Eisenhauer G, Jermain D M
Department of Psychiatry and Behavioral Sciences, Texas A&M University College of Medicine, Temple.
Ann Pharmacother. 1993 Jun;27(6):725-6. doi: 10.1177/106002809302700610.
To describe a case of tics associated with fluoxetine.
A depressed adolescent was treated with fluoxetine. The patient had not been exposed to any other pharmacologic agents prior to this treatment. Following eight months of fluoxetine therapy the patient developed numerous tics. The movements subsided six months after discontinuation of fluoxetine.
Antidopaminergic effects have been reported in patients treated with fluoxetine. Because fluoxetine is a specific serotonin reuptake inhibitor, one plausible explanation for the extrapyramidal symptoms observed in these patients is that serotonin modulates dopaminergic neurons.

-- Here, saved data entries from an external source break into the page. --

(** The range of a file is a pair of internal keys. *)
Definition file_ok f : Prop := ivalid (smallest f) /\ ivalid (largest f).

Lemma ivalid_nonempty k : ivalid k -> InternalKey_Encode ndebug k = Some k.
Proof.
  intros (u & n & -> & _). unfold InternalKey_Encode. rewrite assert_bool; [done |]. rewrite bool_decide_false; [done |]. intros E.
  apply (f_equal length) in E. rewrite length_ikey in E. cbn in E. lia.
Qed.

(** ** The sequence an iterator over the files of a level shows *)
Definition file_value f : Slice := EncodeFixed64 (number f) ++ EncodeFixed64 (file_size f) ++ EncodeFixed64 (u64 (seq_off f)).
Definition file_pairs files : Pairs := (λ f, (largest f, file_value f)) <$> files.

Lemma length_file_pairs files : length (file_pairs files) = length files.
Proof. apply length_fmap. Qed.
Lemma file_pairs_at files i f : files !! i = Some f -> file_pairs files !! i = Some (largest f, file_value f).
Proof. intros E. unfold file_pairs. by rewrite list_lookup_fmap, E. Qed.

Lemma FindFile_loop_ok files key fuel left right :
  sorted_pairs (C := IC) ivalid (file_pairs files) -> ivalid key -> Z.of_nat (length files) < 2 ^ 31 ->
  0 <= left <= Z.of_nat (lower (C := IC) (file_pairs files) key) -> Z.of_nat (lower (C := IC) (file_pairs files) key) <= right <= Z.of_nat (length files) ->
  right - left <= Z.of_nat fuel ->
  FindFile_loop C ndebug fuel files key left right = Some (Z.of_nat (lower (C := IC) (file_pairs files) key)).
Proof.
  intros Hs Hk Hn. revert left right. induction fuel as [| fuel IH]; intros left right Hl Hr Hf; cbn [FindFile_loop]; destruct (Z.ltb_spec left right); try (f_equal; lia).
  assert (u32 (left + right) = left + right) as -> by (apply wrap_small; split; [lia | change (2 ^ 32) with (2 * 2 ^ 31); lia]).
  set (mid := (left + right) / 2). assert (left <= mid < right) as Hm by (unfold mid; pose proof (Z.div_mod (left + right) 2 ltac:(lia)); pose proof (Z.mod_pos_bound (left + right) 2 ltac:(lia)); lia).
  destruct (lookup_lt_is_Some_2 files (Z.to_nat mid)) as [f Ef]; [lia |]. rewrite Ef. cbn [mbind option_bind].
  pose proof (file_pairs_at _ _ _ Ef) as Ep. pose proof (sorted_pairs_valid _ _ _ Hs Ep) as Hv. cbn [fst] in Hv.
  rewrite ivalid_nonempty by done. cbn [mbind option_bind]. pose proof (lower_spec (C := IC) _ key _ _ Hs Hk Ep) as Hlow. cbn [fst] in Hlow.
  change (@Compare IC (largest f) key) with (InternalKey_Compare C (largest f) key) in Hlow.
  destruct (InternalKey_Compare C (largest f) key) as [r |] eqn:Er; [cbn [mbind option_bind] | by destruct (cmp_some (compare := InternalKey_Compare C) _ _ Hv Hk) as [? ?]; congruence].
  case_bool_decide as Hc; apply IH; try lia.
  - subst r. apply proj2 in Hlow. specialize (Hlow eq_refl). lia.
  - assert (¬ (Z.to_nat mid < lower (C := IC) (file_pairs files) key)%nat) by (intros Hx; apply Hlow in Hx; congruence). lia.
Qed.
Lemma FindFile_ok files key : sorted_pairs (C := IC) ivalid (file_pairs files) -> ivalid key -> Z.of_nat (length files) < 2 ^ 31 ->
  FindFile C ndebug files key = Some (Z.of_nat (lower (C := IC) (file_pairs files) key)).
Proof.
  intros Hs Hk Hn. unfold FindFile, u32. rewrite wrap_small by (split; [lia | change (2 ^ 32) with (2 * 2 ^ 31); lia]).
  pose proof (lower_le (C := IC) (file_pairs files) key) as Hle. rewrite length_file_pairs in Hle. apply FindFile_loop_ok; try done; lia.
Qed.

Definition lf_at files (n : nat) (it : LevelFileNumIterator) : Prop := flist_ it = files /\ lf_index it = Z.of_nat n /\ (n <= length files)%nat.

Lemma level_iterates files : sorted_pairs (C := IC) ivalid (file_pairs files) -> Z.of_nat (length files) < 2 ^ 31 ->
  iterates (C := IC) (H := LevelFileNumIterator_Iterator C ndebug) ivalid (lf_at files) (file_pairs files) /\ lf_at files (length files) (new_LevelFileNumIterator files).
Proof.
  intros Hs Hn. assert (∀ n, (n <= length files)%nat -> u32 (Z.of_nat n) = Z.of_nat n) as Hw by (intros n ?; apply wrap_small; split; [lia | change (2 ^ 32) with (2 * 2 ^ 31); lia]).
  assert (∀ n it, lf_at files n it -> lf_Valid it = bool_decide (n < length files)%nat) as Hv.
  { intros n it (E1 & E2 & _). unfold lf_Valid. rewrite E1, E2. destruct (Z.ltb_spec (Z.of_nat n) (Z.of_nat (length files))); [rewrite bool_decide_true by lia | rewrite bool_decide_false by lia]; done. }
  assert (∀ n it, lf_at files n it -> ∀ m, (m <= length files)%nat -> lf_at files m (lf_set (Z.of_nat m) it)) as Hset.
  { intros n it (E1 & _ & _) m Hm. by split_and!; cbn; [| apply Hw |]. }
  split; [split |].
  - intros n it (_ & _ & Hb). by rewrite length_file_pairs.
  - intros n it Hat. rewrite length_file_pairs. by apply Hv.
  - intros n it p Hat E. cbn [key LevelFileNumIterator_Iterator]. unfold lf_file. pose proof (lookup_lt_Some _ _ _ E) as Hlt. rewrite length_file_pairs in Hlt.
    rewrite assert_bool by (rewrite (Hv n) by done; by apply bool_decide_true). cbn [mbind option_bind]. destruct Hat as (E1 & E2 & _). rewrite E1, E2, Nat2Z.id.
    unfold file_pairs in E. rewrite list_lookup_fmap in E. apply fmap_Some in E as (f & Ef & ->). rewrite Ef. cbn [mbind option_bind fst].
    apply ivalid_nonempty. exact (sorted_pairs_valid _ _ _ Hs (file_pairs_at _ _ _ Ef)).
  - intros n it p Hat E. cbn [value LevelFileNumIterator_Iterator]. unfold lf_value, lf_file. pose proof (lookup_lt_Some _ _ _ E) as Hlt. rewrite length_file_pairs in Hlt.
    rewrite assert_bool by (rewrite (Hv n) by done; by apply bool_decide_true). cbn [mbind option_bind]. destruct Hat as (E1 & E2 & _). rewrite E1, E2, Nat2Z.id.
    unfold file_pairs in E. rewrite list_lookup_fmap in E. apply fmap_Some in E as (f & Ef & ->). by rewrite Ef.
  - intros n it Hat Hlt. rewrite length_file_pairs in Hlt. cbn [Next LevelFileNumIterator_Iterator]. rewrite assert_bool by (rewrite (Hv n) by done; by apply bool_decide_true).
    eexists. split; [done |]. pose proof Hat as (_ & E2 & _). rewrite E2. replace (Z.of_nat n + 1) with (Z.of_nat (S n)) by lia. apply (Hset n); [done | lia].
  - intros n it Hat Hlt. rewrite length_file_pairs in *. cbn [Prev LevelFileNumIterator_Iterator]. rewrite assert_bool by (rewrite (Hv n) by done; by apply bool_decide_true).
    eexists. split; [done |]. pose proof Hat as (E1 & E2 & _). rewrite E1, E2. destruct (Z.eqb_spec (Z.of_nat n) 0).
    + rewrite decide_True by lia. apply (Hset n); [done | lia].
    + rewrite decide_False by lia. replace (Z.of_nat n - 1) with (Z.of_nat (n - 1)) by lia. apply (Hset n); [done | lia].
  - intros n it Hat. eexists. split; [done |]. apply (Hset n it Hat 0%nat). lia.
  - intros n it Hat. eexists. split; [done |]. rewrite length_file_pairs. pose proof Hat as (E1 & _ & _). rewrite E1.
    assert ((if bool_decide (files = []) then 0 else Z.of_nat (length files) - 1) = Z.of_nat (length files - 1)) as ->.
    { case_bool_decide as Hc; [by rewrite Hc | destruct files; [done | cbn; lia]]. }
    apply (Hset n); [done | lia].
  - intros n it target Hat Ht. cbn [Seek LevelFileNumIterator_Iterator]. pose proof Hat as (E1 & _ & _). rewrite E1, FindFile_ok by done. cbn [mbind option_bind].
    eexists. split; [done |]. apply (Hset n); [done |]. rewrite <- length_file_pairs. apply (lower_le (C := IC)).
  - done.
  - split_and!; [done | apply Hw; done | done].
Qed.
End Facts.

Extrapyramidal symptoms have been reported in patients receiving fluoxetine, although never previously in an adolescent. This case report provides further evidence that fluoxetine may be associated with severe extrapyramidal adverse reactions.
描述一例与氟西汀相关的抽动症病例。
一名患有抑郁症的青少年接受了氟西汀治疗。在此治疗之前,该患者未接触过任何其他药物。经过八个月的氟西汀治疗后,患者出现了大量抽动症状。停用氟西汀六个月后,这些抽动症状消失。
在接受氟西汀治疗的患者中曾有抗多巴胺能效应的报道。由于氟西汀是一种特异性5-羟色胺再摄取抑制剂,对于在这些患者中观察到的锥体外系症状,一个合理的解释是5-羟色胺调节多巴胺能神经元。
在接受氟西汀治疗的患者中曾有锥体外系症状的报道,尽管此前从未在青少年中出现过。本病例报告提供了进一步的证据,表明氟西汀可能与严重的锥体外系不良反应有关。